Not so with Lontoc whose later works remain faithful to pen and ink among other experiments in stencil and woodcut, most evident in his fledgling days at the defunct renegade Midweek magazine, where he did illustrations for the fiction/poetry section just as Tence had done before him in the same post-EDSA revolt magazine. His long-running exhibit at Oar, except for a couple of works that will hold the fort along with some paintings by his late bosom buddy Dante Perez, gives way in the last week of November to early December to the owner Ben Razon’s rare photo exhibit of his journey last summer in Montreux, the jazz mecca in Switzerland suffused with a quality of light worth the 31 years since his last exhibit, also at the Oar at its old location, when he wasn’t yet the owner but a relative greenhorn in the newspaper beat learning the tricks of the camera.

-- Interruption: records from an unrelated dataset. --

(* ===== verification/DbTypes.v ===== *)
(** * The controller database: rows, tables and errors

    The SQLite schema of [Db::migrate] (crates/basis-controller/src/db.rs)
    as a record of tables. A table is the list of its rows in insertion
    order; the constraints of the schema are enforced by the statements in
    the files that follow, which refuse a violating row the way SQLite does.
    JSON columns are text: the codec (serde_json on the Rust side, the JSON
    functions of SQLite on the SQL side) is the [DbJson] interface. *)

From S2P Require Import Prelude Proto Overcommit.

(** ** Rows *)

Record GpuInfo := {
  pci_address : string;
  model : string;
  iommu_group : string;
  nvlink_group : Z;
}.

Record HostRow := {
  h_id : string;
  h_hostname : string;
  h_total_cpu : Z;
  h_total_memory_mib : Z;
  h_rootfs_total_bytes : Z;
  h_rootfs_free_bytes : Z;
  h_rootfs_metadata_total_bytes : Z;
  h_rootfs_metadata_free_bytes : Z;
  h_data_total_bytes : Z;
  h_data_free_bytes : Z;
  h_gpu_inventory : list GpuInfo;
  h_vtep_address : string;
  h_last_heartbeat : string;
  h_healthy : bool;
  h_rank : Z;
  h_labels : gmap string string;
}.

Record ClusterRow := {
  c_id : string;
  c_name : string;
  c_vni : Z;
  c_cidr : string;
  c_bridge_range_start : string;
  c_bridge_range_end : string;
  c_vm_range_start : string;
  c_vm_range_end : string;
  c_prefix_len : Z;
  c_control_plane_endpoint : string;
  c_apiserver_visibility : Z;
  c_external_pool : string;
  c_service_block_cidr : string;
  c_trust_domain : string;
  c_created_at : string;
}.

(** [host_clusters]; [state] is 0 for ACTIVE and 1 for PENDING_TEARDOWN. *)
Record HostClusterRow := {
  hc_cluster_id : string;
  hc_host_id : string;
  hc_ip_address : string;
  hc_state : Z;
}.

Record VmRow := {
  vm_id : string;
  vm_name : string;
  vm_cluster_id : string;
  vm_host_id : string;
  vm_ip_address : string;
  vm_state : Z;
  vm_cpu : Z;
  vm_memory_mib : Z;
  vm_disk_gib : Z;
  vm_storage_disks : string;
  vm_image : string;
  vm_error_message : string;
  vm_created_at : string;
  vm_updated_at : string;
}.

(** One entry of the JSON array in [vms.storage_disks]. *)
Record StoredDisk := {
  sd_disk_index : Z;
  sd_min_size_gib : Z;
  sd_purpose : string;
  sd_pool : option string;
  sd_device_id : option string;
  sd_assignment_id : option string;
  sd_actual_size_gib : option Z;
  sd_device_path : option string;
}.

Record HostPoolRow := {
  hp_host_id : string;
  hp_pool : string;
  hp_backend : string;
  hp_labels : string;
  hp_configured_total_bytes : Z;
  hp_ready_total_bytes : Z;
  hp_schedulable_total_bytes : Z;
  hp_schedulable_free_bytes : Z;
}.

Record HostPoolDeviceRow := {
  hpd_host_id : string;
  hpd_pool : string;
  hpd_device_id : string;
  hpd_total_bytes : Z;
  hpd_free_bytes : Z;
  hpd_physical : string;
  hpd_physical_reason : string;
}.

Record PoolDiskAssignmentRow := {
  pda_assignment_id : string;
  pda_host_id : string;
  pda_pool : string;
  pda_device_id : string;
  pda_vm_id : string;
  pda_disk_index : Z;
  pda_cluster_id : string;
  pda_purpose : string;
  pda_min_size_gib : Z;
  pda_actual_size_gib : option Z;
  pda_state : string;
}.

Record DeviceSchedulingStateRow := {
  dss_host_id : string;
  dss_pool : string;
  dss_device_id : string;
  dss_state : string;
  dss_reason : option string;
}.

(** The payload is the prost-encoded command: bytes. *)
Record PendingCommandRow := {
  pc_id : Z;
  pc_host_id : string;
  pc_vm_id : string;
  pc_payload : list Byte.byte;
  pc_state : string;
}.

Record LanVipOwnerRow := { lvo_cluster_id : string; lvo_host_id : string }.

(** [vm_gpus]. *)
Record GpuAssignment := {
  ga_vm_id : string;
  ga_host_id : string;
  ga_pci_address : string;
  ga_model : string;
  ga_iommu_group : string;
  ga_nvlink_group : Z;
}.

Record IpAllocationRow := {
  ipa_ip_address : string;
  ipa_scope : string;
  ipa_vm_id : option string;
  ipa_cluster_id : option string;
}.

#[global] Instance gpu_info_eq_dec : EqDecision GpuInfo.
Proof. solve_decision. Defined.
#[global] Instance host_cluster_row_eq_dec : EqDecision HostClusterRow.
Proof. solve_decision. Defined.
#[global] Instance vm_row_eq_dec : EqDecision VmRow.
Proof. solve_decision. Defined.
#[global] Instance cluster_row_eq_dec : EqDecision ClusterRow.
Proof. solve_decision. Defined.
#[global] Instance stored_disk_eq_dec : EqDecision StoredDisk.
Proof. solve_decision. Defined.
#[global] Instance gpu_assignment_eq_dec : EqDecision GpuAssignment.
Proof. solve_decision. Defined.
#[global] Instance ip_allocation_eq_dec : EqDecision IpAllocationRow.
Proof. solve_decision. Defined.

(** ** The database *)

Record Db := mkDb {
  hosts : list HostRow;
  clusters : list ClusterRow;
  host_clusters : list HostClusterRow;
  vms : list VmRow;
  host_pools : list HostPoolRow;
  host_pool_devices : list HostPoolDeviceRow;
  pool_disk_assignment : list PoolDiskAssignmentRow;
  device_scheduling_state : list DeviceSchedulingStateRow;
  pending_command : list PendingCommandRow;
  (** The AUTOINCREMENT counter of [pending_command]. *)
  pending_command_seq : Z;
  cluster_lan_vip_owner : list LanVipOwnerRow;
  vm_gpus : list GpuAssignment;
  ip_allocations : list IpAllocationRow;
}.

(** The tables [migrate] creates, empty. *)
Definition db_empty : Db := mkDb [] [] [] [] [] [] [] [] [] 0 [] [] [].

Definition set_hosts f (d : Db) : Db :=
  let '(mkDb a b c e g h i j k l m n o) := d in mkDb (f a) b c e g h i j k l m n o.
Definition set_clusters f (d : Db) : Db :=
  let '(mkDb a b c e g h i j k l m n o) := d in mkDb a (f b) c e g h i j k l m n o.
Definition set_host_clusters f (d : Db) : Db :=
  let '(mkDb a b c e g h i j k l m n o) := d in mkDb a b (f c) e g h i j k l m n o.
Definition set_vms f (d : Db) : Db :=
  let '(mkDb a b c e g h i j k l m n o) := d in mkDb a b c (f e) g h i j k l m n o.
Definition set_host_pools f (d : Db) : Db :=
  let '(mkDb a b c e g h i j k l m n o) := d in mkDb a b c e (f g) h i j k l m n o.
Definition set_host_pool_devices f (d : Db) : Db :=
  let '(mkDb a b c e g h i j k l m n o) := d in mkDb a b c e g (f h) i j k l m n o.
Definition set_pool_disk_assignment f (d : Db) : Db :=
  let '(mkDb a b c e g h i j k l m n o) := d in mkDb a b c e g h (f i) j k l m n o.
Definition set_device_scheduling f (d : Db) : Db :=
  let '(mkDb a b c e g h i j k l m n o) := d in mkDb a b c e g h i (f j) k l m n o.
Definition set_pending_command f (d : Db) : Db :=
  let '(mkDb a b c e g h i j k l m n o) := d in mkDb a b c e g h i j (f k) l m n o.
Definition set_pending_command_seq f (d : Db) : Db :=
  let '(mkDb a b c e g h i j k l m n o) := d in mkDb a b c e g h i j k (f l) m n o.
Definition set_lan_vip_owner f (d : Db) : Db :=
  let '(mkDb a b c e g h i j k l m n o) := d in mkDb a b c e g h i j k l (f m) n o.
Definition set_vm_gpus f (d : Db) : Db :=
  let '(mkDb a b c e g h i j k l m n o) := d in mkDb a b c e g h i j k l m (f n) o.
Definition set_ip_allocations f (d : Db) : Db :=
  let '(mkDb a b c e g h i j k l m n o) := d in mkDb a b c e g h i j k l m n (f o).

(** [dbsimp] reads a table of a database whose other tables were replaced. *)
Ltac dbsimp :=
  repeat match goal with
  | d : Db |- _ => destruct d
  end; simpl in *.

(** ** Errors *)

(** What SQLite reports; a unique violation names the columns it is about. *)
Inductive SqlxError :=
  | UniqueViolation (columns : string)
  | ForeignKeyViolation
  | CheckViolation
  | IntegerOverflow
  | RowNotFound.

Inductive DbError :=
  | Sqlx (e : SqlxError)
  | NotFound (what : string)
  | Conflict (what : string)
  | Exhausted (what : string)
  | HostUnavailable (host : string)
  | CapacityRaced (host : string)
  | AllocationRaced (what : string)
  | Malformed (what : string).

#[global] Instance sqlx_error_eq_dec : EqDecision SqlxError.
Proof. solve_decision. Defined.
#[global] Instance db_error_eq_dec : EqDecision DbError.
Proof. solve_decision. Defined.

(** A database call. *)
Abbreviation DbM A := (SE Db DbError A).

(** ** The JSON interface *)

(** The five values [commit_disk_assignment] writes into one array entry. *)
Record DiskPatch := {
  patch_actual_size_gib : Z;
  patch_device_path : string;
  patch_assignment_id : string;
  patch_pool : string;
  patch_device_id : string;
}.

Class DbJson := {
  (** [serde_json::to_string] and [from_str] at [Vec<StoredDisk>]. *)
  disks_to_json : list StoredDisk -> string;
  disks_of_json : string -> option (list StoredDisk);
  (** [CAST(json_extract(je.value, '$.min_size_gib') AS INTEGER)] for every
      row [je] of [json_each(storage_disks)]. *)
  sql_min_sizes : string -> list Z;
  (** [json_set(storage_disks, '$[i].actual_size_gib', ..., ...)]. *)
  sql_json_set_disk : string -> Z -> DiskPatch -> string;
  (** [serde_json] at [BTreeMap<String, String>]. *)
  labels_to_json : gmap string string -> string;
  labels_of_json : string -> option (gmap string string);
}.

(** A disk entry of the Rust type: [u32] index, [u64] sizes. *)
Definition disk_typed (d : StoredDisk) : Prop :=
  is_u32 (sd_disk_index d) /\ 0 <= sd_min_size_gib d < 2 ^ 64 /\
  forall n, sd_actual_size_gib d = Some n -> 0 <= n < 2 ^ 64.

Definition patch_disk (p : DiskPatch) (d : StoredDisk) : StoredDisk := {|
  sd_disk_index := sd_disk_index d;
  sd_min_size_gib := sd_min_size_gib d;
  sd_purpose := sd_purpose d;
  sd_pool := Some (patch_pool p);
  sd_device_id := Some (patch_device_id p);
  sd_assignment_id := Some (patch_assignment_id p);
  sd_actual_size_gib := Some (patch_actual_size_gib p);
  sd_device_path := Some (patch_device_path p);
|}.

Class DbJsonLaws `(J : DbJson) := {
  disks_roundtrip ds : Forall disk_typed ds -> disks_of_json (disks_to_json ds) = Some ds;
  (** SQLite reads the sizes serde wrote, as long as they fit its integers. *)
  sql_min_sizes_spec s ds :
    disks_of_json s = Some ds -> Forall (fun d => is_i64 (sd_min_size_gib d)) ds ->
    sql_min_sizes s = map sd_min_size_gib ds;
  sql_json_set_spec s ds i p :
    disks_of_json s = Some ds -> 0 <= i < Z.of_nat (length ds) ->
    0 <= patch_actual_size_gib p ->
    disks_of_json (sql_json_set_disk s i p) = Some (alter (patch_disk p) (Z.to_nat i) ds);
  labels_roundtrip m : labels_of_json (labels_to_json m) = Some m;
}.

(** [GIB]. *)
Definition GIB : Z := 2 ^ 30.

(** [VM_STATE_PENDING_TEARDOWN]. *)
Definition VM_STATE_PENDING_TEARDOWN : Z := machine_state_num PendingTeardown.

“Montreux et Geneve, une elegie” runs for only a week so it is best to catch it while you can, the chimera that’s here then gone in the blink of an eye.
Razon sent a poster of the exhibit along with a quote from filmmaker Costa-Gavras: “The purpose of art is not to entertain but to disturb.” But what if one is entertained by being disturbed, does that not hit two birds with one rolling stone? I almost texted him back.
At hindi lang kasi necessarily ‘malakas’ o ‘maganda’ yung mga photographs. I wanted to make the main point of seeing a piece of work in literal tangible FORM – eye to eye and right in front of you.
Also this one by Pier Paolo Pasolini: “An artist, if he’s unselfish and passionate, is always a living protest: against conformism, against what is official, public or national, what everyone else feels comfortable with, so the moment he opens his mouth an artist is engaged because opening his mouth is always scandalous.”
Well, just so you know what to expect at “Montreux et Geneve.” Wait, he’s just sent images through the wire, a lamppost in broad daylight as well its shadow among others in a row of apartments, a man and a woman walking in opposite directions on a cobblestone street with a café awning at right, Lake Geneva with a possibly iconic sculpture at foreground while boats idle in the distance balancing the limpid light on deck, the image seen on the poster itself that could be emblem of the jazz festival or Montreux, even every band that played in its annual summer festival that sought to change the face of music and how we hear it.
Here's the photographer again, whose exhibits are rarer than a blue moon: “Ang magiging kakaiba lang ay totoong may diperensya sa dating ng actuwal na mismong frame na isasabit ko—as opposed to the visual file na makikita mo sa screen pag send ko sa iyo.
“Ang laki pala ng diperensya doon. It’s a commentary on how today’s digital social media have all been affected to just look at art or photography on a glass screen as opposed to VIEWING a literal actual enlargement of a photograph in an exhibit presentation.
“At hindi lang kasi necessarily ‘malakas’ o ‘maganda’ yung mga photographs. I wanted to make the main point of seeing a piece of work in literal tangible FORM—eye to eye and right in front of you.”
Up next at the community bar on Bocobo is Komunidad, featuring more than 20 diverse artists living and/or undead, curated by Achacruz, running well into January of 2024 and another year of surprises and epiphanies.